14 DAY TRIAL // More than 2,000 years ago, some bright scientists in the Roman Empire created a compound that has remained in use throughout history, up to this day. Cement is still one of the most widely used construction materials in the world, with most constructions employing it in one form or another. However, despite its wide-scale use, scientists still cannot fully explain today the interactions going on between atoms in the material. This is largely due to the immensely complex internal structure that the compound has. But now, a new research effort is aimed directly at this.

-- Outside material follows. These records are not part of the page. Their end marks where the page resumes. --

(* ===== verification/ClientRules.v ===== *)
(** Client library, first part: rules for the routines of Client.v, what queueing
    a packet writes, the incremental reader on any input, and the invariant [lists_ok]
    of the two lists of messages. *)

From S2P Require Export Joining Client.

#[local] Open Scope Z_scope.

(** * Rules for the routines of Client.v *)

Lemma wp_upd_mosq f Q s : wp (upd_mosq f) Q s <-> Q tt (s <| cl_mosq ::= f |>).
Proof. unfold upd_mosq. by wp_step. Qed.

Lemma wp_lib_time Q s : wp lib_time Q s <-> Q (cl_time s) s.
Proof. unfold lib_time. by wp_step. Qed.

Lemma wp_lib_malloc Q s : wp lib_malloc Q s <-> Q (cl_next s) (s <| cl_next ::= S |>).
Proof. unfold lib_malloc. by wp_step. Qed.

(** [s] after the callback for [e]. *)
Definition called (e : event) (s : client) : client :=
  if cl_callbacks s e then s <| cl_events ::= (fun l => l ++ [e]) |> else s.

Lemma wp_callback e Q s : wp (callback e) Q s <-> Q tt (called e s).
Proof. unfold callback. by wp_step. Qed.

Lemma wp_lib_socket_close Q s :
  wp lib_socket_close Q s <->
  Q 0 (s <| cl_mosq ::= (fun x => x <| c_ssl := false |>
         <| c_sock ::= (fun s => if 0 <=? s then INVALID_SOCKET else s) |>) |>).
Proof. unfold lib_socket_close. wp_step. by rewrite wp_upd_mosq. Qed.

#[global] Hint Rewrite wp_upd_mosq wp_lib_time wp_lib_malloc wp_callback wp_lib_socket_close : wp.

Ltac cl_compute :=
  lazy beta iota delta [upd cl_mosq cl_host cl_port cl_bind_address cl_threaded cl_message_retry
    cl_last_retry_check cl_reconnect_delay cl_reconnect_delay_max cl_reconnect_exponential_backoff
    cl_in_messages cl_in_messages_last cl_out_messages cl_out_messages_last cl_in_queue_len
    cl_out_queue_len cl_inflight_messages cl_max_inflight_messages cl_callbacks cl_events cl_leaked
    cl_next cl_writes cl_reads cl_sent cl_again cl_time].

(** * What the library makes the socket send *)

Definition lib_stream (s : client) : list byte := cl_sent s ++ pending (cl_mosq s).

(** The callbacks for packets that are out. *)
Definition out_event (e : event) : Prop := e = on_disconnect 0 \/ exists mid, e = on_publish mid.

(** From [s] to [s'] packets were queued and written, [bs] more than before, and
    nothing else happened. *)
Record written_more (bs : list byte) (s s' : client) : Prop := WrittenMore {
  wm_client : s' = s <| cl_mosq := cl_mosq s' |> <| cl_writes := cl_writes s' |> <| cl_sent := cl_sent s' |>
                     <| cl_again := cl_again s' |> <| cl_events := cl_events s' |>;
  wm_mosq : cl_mosq s' = (cl_mosq s) <| c_ssl := c_ssl (cl_mosq s') |> <| c_sock := c_sock (cl_mosq s') |>
              <| c_current_out_packet := c_current_out_packet (cl_mosq s') |>
              <| c_out_packet := c_out_packet (cl_mosq s') |>
              <| c_last_msg_out := c_last_msg_out (cl_mosq s') |>;
  wm_sock : c_sock (cl_mosq s') = c_sock (cl_mosq s) \/ c_sock (cl_mosq s') = INVALID_SOCKET;
  wm_wf : ctx_out_wf (cl_mosq s) -> ctx_out_wf (cl_mosq s');
  wm_stream : ctx_out_wf (cl_mosq s) -> lib_stream s' = lib_stream s ++ bs;
  wm_events : exists es, cl_events s' = cl_events s ++ es /\ Forall out_event es;
  wm_writes : Forall write_ok (cl_writes s) -> Forall write_ok (cl_writes s') }.

Lemma written_more_refl s : written_more [] s s.
Proof.
  split.
  - by destruct s.
  - by destruct (cl_mosq s).
  - by left.
  - done.
  - by rewrite app_nil_r.
  - exists []. by rewrite app_nil_r.
  - done.
Qed.

Lemma written_more_trans bs1 bs2 s1 s2 s3 :
  written_more bs1 s1 s2 -> written_more bs2 s2 s3 -> written_more (bs1 ++ bs2) s1 s3.
Proof.
  intros [A1 A2 A3 A4 A5 (es1 & A6 & A6') A7] [B1 B2 B3 B4 B5 (es2 & B6 & B6') B7]. split.
  - rewrite B1, A1. by destruct s1.
  - rewrite B2, A2. by destruct (cl_mosq s1).
  - destruct B3 as [->|]; [done|by right].
  - auto.
  - intros H. rewrite B5, A5, app_assoc; auto.
  - exists (es1 ++ es2). rewrite B6, A6, app_assoc. split; [done|]. by apply Forall_app.
  - auto.
Qed.

(** What a call of [packet_drain] on the current packet does to the client. *)
Definition drained (cur' : option packet) (queue : list packet) (ws : list write_result) (sent : list byte)
    (again : bool) (t : Z) (s : client) : client :=
  s <| cl_writes := ws |> <| cl_sent ::= (fun bs => bs ++ sent) |> <| cl_again := again |>
    <| cl_mosq ::= (fun x => x <| c_current_out_packet := cur' |> <| c_out_packet := queue |>
                               <| c_last_msg_out := t |>) |>.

Understanding the properties and characteristics of the components inside cement was the main goal behind Mr. Hegoi Manzano Moro's PhD thesis. The work, entitled “Atomistic simulation studies of cement components,” was presented at the University of the Basque Country (UPV/EHU), where the expert followed his doctoral studies. The paper takes on the large number of chemical reactions that start occurring as soon as cement powder is mixed with water. In addition to the chemical changes, the physical properties of the material also shift, which is precisely why it is used.
Cement paste, the end-result of this mixture, features multiple components, and a variable composition and porosity. Many people who have had the chance to work with this material say that it is a “live” compound. This makes perfect sense when considering the fact that, even decades after the cement was poured into place, it continues to undergo chemical and physical transformations. This seems to indicate that the initial reactions are only the start of a more complex morphing process that takes many years to complete.
One of the things that give cement its cohesion and mechanical properties is a matrix made up of calcium silicate hydrate, or C-S-H. Though it makes up more than 70 percent of the paste, the stuff is still not properly understood, and still has many mysteries to reveal. Using atomistic simulations, Manzano was able to gain a deeper insight into how this structure functioned. One of the most important things that the expert found was that a clear relation existed between the mechanical properties of the C-S-H gel and the internal structure of the nanoparticles that made it up. The order of the nanoparticles is probably one of the most important factors determining the mechanical properties of the entire mixture.
Atomic-scale simulations such as this one will provide scientists and construction workers with the proper knowledge on how to improve the resistance and performances of cement, and could ultimately enable the construction of safer offices, homes, schools and bridges.